Studies on virus kinetics using infectious fluorescence-tagged hepatitis C virus cell culture.

ABSTRACT

AIM: Studies of the complete hepatitis C virus (HCV) life cycle have become possible with the development of a HCV-JFH1 cell culture system. METHODS: In this study, we constructed two fluorescence protein-tagged recombinant JFH1 virus clones, JFH1-EYFP and JFH1-AsRed, as well as two corresponding clones with adaptive mutations, JFH1-EYFP mutant and JFH1-AsRed mutant, that and were as effective as JFH1 in producing infectious virus particles, and investigated their viral infection life cycles.

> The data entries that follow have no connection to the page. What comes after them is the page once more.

(* ===== verification/LogConfigCast.v ===== *)
(** * The text of a logging configuration is read back *)
From S2P Require Import Prelude CppStd LogLevel LogFormatter Logger Yaml LexicalCast LogConfig.

Section cast.
Context `{Hyl : YamlLaws}.

(** ** Writing *)

(** A sequence whose last element is a map under construction. *)
Definition at_end (l : list Node) (e : list (Node * Node)) : Node :=
  seq_node (l ++ match e with [] => [] | _ => [NMap e] end).

Lemma at_end_assign l e key v : assoc key e = None →
  AssignAt (at_end l e) (length l) key v = at_end l (e ++ [(NScalar key, v)]).
Proof.
  intros He. unfold at_end. destruct e as [|kv e].
  - rewrite app_nil_r. simpl. destruct l as [|x l]; simpl; [apply assign_at_null|].
    apply (assign_at_end (x :: l)).
  - assert (∀ x, seq_node (l ++ [x]) = NSequence (l ++ [x])) as Hseq by (by destruct l).
    simpl app at 3. rewrite !Hseq, (assign_at_elem _ _ (NMap (kv :: e))) by (by apply list_lookup_middle).
    by rewrite assign_map, insert_app_r_alt, Nat.sub_diag by done.
Qed.

(** The entries of an appender's map, in the order they are assigned. *)
Definition appender_entries (a : LogAppenderDefine.t) : list (Node * Node) :=
  (if negb (str_empty (LogAppenderDefine.file a))
   then [(NScalar "file", NScalar (LogAppenderDefine.file a))] else []) ++
  (if negb (str_empty (LogAppenderDefine.formatter a))
   then [(NScalar "formatter", NScalar (LogAppenderDefine.formatter a))] else []) ++
  (if negb (LogAppenderDefine.level a =? LogLevel.UNKNOW)%Z
   then [(NScalar "level", NScalar (LogLevel.ToString (LogAppenderDefine.level a)))] else []) ++
  [(NScalar "type", NScalar (LogAppenderDefine.TypeToString (LogAppenderDefine.type a)))].

Lemma write_appender_ok a l :
  write_appender (length l) a (seq_node l) = seq_node (l ++ [NMap (appender_entries a)]).
Proof.
  assert (seq_node l = at_end l []) as -> by (unfold at_end; by rewrite app_nil_r).
  assert (seq_node (l ++ [NMap (appender_entries a)]) = at_end l (appender_entries a)) as ->.
  { unfold at_end, appender_entries. by repeat case_match. }
  unfold write_appender, appender_entries.
  destruct (str_empty (LogAppenderDefine.file a)), (str_empty (LogAppenderDefine.formatter a)),
    (LogAppenderDefine.level a =? LogLevel.UNKNOW)%Z; simpl;
    by repeat (rewrite at_end_assign by done; simpl).
Qed.

Definition appender_node (a : LogAppenderDefine.t) : Node := NMap (appender_entries a).

Lemma write_appenders_ok k l :
  write_appenders (length l) k (seq_node l) = seq_node (l ++ (appender_node <$> k)).
Proof.
  revert l. induction k as [|a k IH]; intros l; [by rewrite app_nil_r|]. simpl.
  rewrite write_appender_ok. specialize (IH (l ++ [appender_node a])).
  rewrite length_app, Nat.add_1_r in IH. simpl in IH. unfold appender_node at 1 in IH. rewrite IH.
  by rewrite <-app_assoc.
Qed.

Definition define_node (d : LogDefine.t) : Node :=
  NMap [(NScalar "name", NScalar (LogDefine.name d));
        (NScalar "level", NScalar (LogLevel.ToString (LogDefine.level d)));
        (NScalar "formatter", NScalar (LogDefine.formatter d));
        (NScalar "appenders", seq_node (appender_node <$> LogDefine.appenders d))].

Lemma LogDefine_to_string_ok d s : LogDefine_to_string d s = Ret (Emit (define_node d)) s.
Proof.
  unfold LogDefine_to_string. rewrite assign_null, !assign_map by done.
  by rewrite (write_appenders_ok _ []).
Qed.

Lemma wf_define_node d : wf_node (define_node d) = true.
Proof.
  simpl. rewrite andb_true_r. apply wf_seq_node.
  induction (LogDefine.appenders d) as [|a l IH]; [done|]. rewrite fmap_cons. simpl. rewrite IH, andb_true_r.
  unfold appender_entries.
  by destruct (str_empty (LogAppenderDefine.file a)), (str_empty (LogAppenderDefine.formatter a)),
    (LogAppenderDefine.level a =? LogLevel.UNKNOW)%Z.
Qed.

RESULTS: After infection of the fluorescence-tagged mutant viruses, infected cells increased exponentially. In cells, EYFP or AsRed and NS5A were expressed as a fusion protein and co-localized in core proteins. The rate of the cell-cell spread was dependent on the cell densities with a maximum of 10(2.5) /day. Treatment of cells with interferon or a protease inhibitor suppressed expansion of virus-positive cells. CONCLUSION: Taken together, these results indicate that fluorescence-tagged HCV is a useful tool to study virus infection life cycles and to assist in the search for novel antiviral compounds.